Saturday, July 1, 2023

06.30.23 Okay, I got my taste of the salt....

 


     This was my highly anticipated trip to the salt. No real reason to hit Monmouth County but I have looking to fish some crab flies early in the morning. The alarm clock went of at 330 am and I was soon on my way east on 195. A quick stop at WaWa near Great Adventure and I was all caffeined up. 


When I arrived I was hopeful for a good morning. It was an hour into the drop, the skies were overcast due to the smoke from Canada, but there was a nasty swell with rollers that ran up the beach scarp to Ocean Avenue. There were no signs of life, no bait, birds, or fish. But I was confident. 


     Let me talk about those rollers up the scarp. First, and I blame beach replenishment, the waves break right at your feet on the sloping scarp, dam near cutting your ankles out from underneath you. Then the 



back-flow that runs back to the ocean dam near has you hydroplaning and losing your balance. There has been so much sand lost already just wait until a few of those fall nor'easter's hit these fabricated beaches. It's insanity that Frank Pallone has been down with this for decades, but I digress. 


    As the blood orange sun tried to burn its way through the smoke I settled in next to a groin. I had a dry/dropper set-up of a crab and white bait type fly. The tiny fluke must have hit it on the beach scarp because I didn't know I was "tight" until I picked up my line. I was ready for the party to begin...I'm glad I got one. As the hours went the tide didn't seem to drop that much and receding waves tempted me to take a few steps closer, kind of like a bug looking into a bug light, and then the swell would roll in.

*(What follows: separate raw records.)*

(* ===== verification/Caps.v ===== *)
(** * Media capabilities: [src/zst_caps.c]

    Capabilities are a list of structures; a structure has a media type, the raw
    video and audio members (0 or empty for "any") and generic fields.  Below: the
    data, the field store, the constructors, setters and getters, and the
    negotiation ([intersect], [is_fixed], [fixate]).

    A [double] is a [spec_float] of the Standard Library, compared by IEEE equality;
    a C string pointer is an [option string]; the [fields] array is a list with its
    capacity (NULL when the capacity is 0); the structures of a [zst_caps_t] are a
    list.  Memory that a structure owns is never shared between two of them, so
    copying a value is the identity; the one call that could be handed its own
    memory, [zst_caps_set_string] from [fixate], is modelled as the copy it makes. *)

From Stdlib Require Import String.
From Stdlib Require Import SpecFloat.
From S2P Require Import Prelude CLib Pad.

Local Open Scope string_scope.
Local Open Scope Z_scope.

Inductive zst_caps_type_t := ZST_CAPS_VIDEO | ZST_CAPS_AUDIO | ZST_CAPS_ANY.

#[export] Instance zst_caps_type_eq : EqDecision zst_caps_type_t.
Proof. solve_decision. Defined.

(** [double] *)
Abbreviation cdouble := spec_float.
Definition d_zero : cdouble := S754_zero false.
(** [a == b] *)
Definition deq (a b : cdouble) : bool := SFeqb a b.
(** [a != 0.0] *)
Definition dnz (a : cdouble) : bool := negb (deq a d_zero).
(** [30.0] *)
Definition d_30 : cdouble := S754_finite false 8444249301319680 (-48).

(** Arithmetic with 53 bits of precision, and the conversion of an integer. *)
Definition d_add (a b : cdouble) : cdouble := SFadd 53 1024 a b.
Definition d_sub (a b : cdouble) : cdouble := SFsub 53 1024 a b.
Definition d_mul (a b : cdouble) : cdouble := SFmul 53 1024 a b.
Definition d_div (a b : cdouble) : cdouble := SFdiv 53 1024 a b.
Definition d_of_Z (z : Z) : cdouble := binary_normalize 53 1024 z 0 false.

(** The union [value], tagged by [type]. *)
Inductive caps_value :=
| ZST_CAPS_FIELD_INT (i_val : Z)
| ZST_CAPS_FIELD_UINT (u_val : Z)
| ZST_CAPS_FIELD_DOUBLE (d_val : cdouble)
| ZST_CAPS_FIELD_STRING (s_val : option string)
| ZST_CAPS_FIELD_FRACTION (num denom : Z)
| ZST_CAPS_FIELD_BUFFER (data : option bytes) (size : Z).

Record zst_caps_field_t := mk_field { f_key : string; f_value : caps_value }.

Record zst_caps_struct_t := mk_caps_struct {
  cs_media_type : string;
  cs_type : zst_caps_type_t;
  cs_fields : list zst_caps_field_t;
  cs_fields_capacity : Z;
  video_width : Z;
  video_height : Z;
  video_framerate : cdouble;
  video_pixel_format : string;
  audio_channels : Z;
  audio_sample_rate : Z;
  audio_format : string;
}.

(** [caps->structs] *)
Definition zst_caps_t := list zst_caps_struct_t.

Definition SIZEOF_FIELD : Z := 88.
Definition SIZEOF_STRUCT : Z := 184.
Definition SIZEOF_CAPS : Z := 8.

Definition with_fields (s : zst_caps_struct_t) (fs : list zst_caps_field_t) (cap : Z) : zst_caps_struct_t :=
  mk_caps_struct (cs_media_type s) (cs_type s) fs cap (video_width s) (video_height s)
    (video_framerate s) (video_pixel_format s) (audio_channels s) (audio_sample_rate s) (audio_format s).
Definition with_video (s : zst_caps_struct_t) (w h : Z) (fr : cdouble) (fmt : string) : zst_caps_struct_t :=
  mk_caps_struct (cs_media_type s) (cs_type s) (cs_fields s) (cs_fields_capacity s) w h fr fmt
    (audio_channels s) (audio_sample_rate s) (audio_format s).
Definition with_audio (s : zst_caps_struct_t) (ch rate : Z) (fmt : string) : zst_caps_struct_t :=
  mk_caps_struct (cs_media_type s) (cs_type s) (cs_fields s) (cs_fields_capacity s) (video_width s)
    (video_height s) (video_framerate s) (video_pixel_format s) ch rate fmt.

Section caps.
Context `{CMemory}.

(** The size a field is left with when the allocation of its data fails: the bytes
    of the union that its last value left there. *)
Context (stale_size : caps_value -> Z).

(** ** Structures and their media types *)

Definition zst_caps_create : option zst_caps_t := if malloc_ok SIZEOF_CAPS then Some [] else None.

Definition caps_media_type_is_raw_video (mt : string) : bool := streq mt "video/x-raw".
Definition caps_media_type_is_raw_audio (mt : string) : bool := streq mt "audio/x-raw".

Definition caps_is_raw_video_struct (s : zst_caps_struct_t) : bool :=
  bool_decide (cs_type s = ZST_CAPS_VIDEO) && caps_media_type_is_raw_video (cs_media_type s).
Definition caps_is_raw_audio_struct (s : zst_caps_struct_t) : bool :=
  bool_decide (cs_type s = ZST_CAPS_AUDIO) && caps_media_type_is_raw_audio (cs_media_type s).

Definition caps_is_raw_legacy_field (s : zst_caps_struct_t) (key : string) : bool :=
  if caps_is_raw_video_struct s then name_in key ["width"; "height"; "framerate"; "pixel-format"]
  else if caps_is_raw_audio_struct s then name_in key ["channels"; "sample-rate"; "format"]
  else false.
Lemma intersect_audio s1 s2 :
  struct_ok s1 -> struct_ok s2 -> cs_media_type s2 = cs_media_type s1 -> cs_type s2 = cs_type s1 ->
  caps_is_raw_video_struct s1 = false -> caps_is_raw_audio_struct s1 = true ->
  match intersect_members stale_size s1 s2 with
  | Some res => base_of s1 s2 res
  | None => forall m, ~ (members_accept s1 m /\ members_accept s2 m)
  end.
Proof.
  intros H1 H2 Em Et Ev Ea. destruct (raw_same s1 s2 Em Et) as (Rv & Ra & Rl). rewrite Ev in Rv. rewrite Ea in Ra.
  unfold intersect_members, members_accept. rewrite Ev, Rv, Ea, Ra.
  pose proof (meet_int_spec (audio_channels s1) (audio_channels s2)) as Sc.
  pose proof (meet_int_spec (audio_sample_rate s1) (audio_sample_rate s2)) as Sr.
  pose proof (fun v => meet_string_spec _ _ v (so_format _ H1) (so_format _ H2)) as Sf.
  destruct (meet_int (audio_channels s1) _) as [ch|]; [|intros m; specialize (Sc (m_channels m)); tauto].
  destruct (meet_int (audio_sample_rate s1) _) as [rate|]; [|intros m; specialize (Sr (m_sample_rate m)); tauto].
  destruct (meet_string _ _) as [fmt|]; [|intros m; specialize (Sf (m_format m)); tauto].
  destruct (create_audio_spec (Some (cs_media_type s1)) ch rate (Some fmt)) as (res & -> & Hok & Hm & Hfs).
  destruct (Sf "") as [Hfmt _]. rewrite (strncpy_id 32 fmt) in Hm by done.
  assert (Emt : cs_media_type res = cs_media_type s1).
  { rewrite Hm. cbn. apply strncpy_id, H1. }
  assert (Ety : cs_type res = cs_type s1).
  { unfold caps_is_raw_audio_struct in Ea. apply andb_prop in Ea as [E%bool_decide_eq_true _]. by rewrite Hm. }
  destruct (raw_same s1 res Emt Ety) as (Rv' & Ra' & Rl').
  constructor; try done.
  - intros m. unfold members_accept. rewrite Rv', Ev, Rv, Ra', Ea, Ra, Hm. cbn.
    specialize (Sc (m_channels m)). specialize (Sr (m_sample_rate m)). specialize (Sf (m_format m)). tauto.
  - intros g [Hg Hl]. rewrite Rl' in Hl. unfold caps_is_raw_legacy_field in Hl. rewrite Ev, Ea in Hl.
    apply Hfs in Hg. unfold audio_fields in Hg. by set_unfold in Hg; destruct Hg as [->|[->|[->|[]]]].
Qed.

In my desperation I went with an Ugly Ass Fly because it always produces, well not today. If the fish were in the trough, if there even was one, getting the fly to them wasn't easy. Again, the swell just made it not fun. These were not conditions to use crab flies, maybe later in the tide, but by then the beach people would have arrived to kick off the holiday weekend. In desperation I switched fly lines and went 


a popper thinking maybe a bass would see it looking up, but that didn't happen. I can honestly say if I don't have another reason to be down that way I'll just wait till the fall. At least for beach fishing. 

     After some taking care of business I thought about the river. For late June it has been good to me so thank you to Mother Nature for the several inches of rain that started last week. It bumped the river, kept the temps down, and turned on the fish, at least for me anyway. The river dropped another 2,000


cfs so now we're sitting at just over 10,000, down from 20,000 less than a week ago. So what does that mean? Changing conditions. Skinny and very warm water is to come, yet again. Yesterday the water was 72 today it jumped to 75. 

     I was able to catch a mid-day high to outgoing tide and on the first fly drop I had a wolf pack attack. So I set up the tank and re-grouped because I knew at least one was going to make it in. I fished for just about three hours and probably played with a dozen and a half fish. When they would swing and miss 


at a fly I would change patterns. I did that probably 10 times. The good thing about the dropping tide is fish drop back as the drain plug gets opened so the spots get re-inhabited often. Between the strike outs, there were a bunch of missed hook sets, one broke off, and a few became unglued. 


     One fly that got a lot of love was a Jim Matson jig fly that you can see hanging out of the below fishes mouth. I am glad I always remember to flatten down the barbs, it makes hook outs so easy. 


     So now what? The river will be unfishable by mid-week. I'm not driving down to the beach until the fall. We're heading to the Cape for the weekend. So what about fishing....snakehead time! We'll see.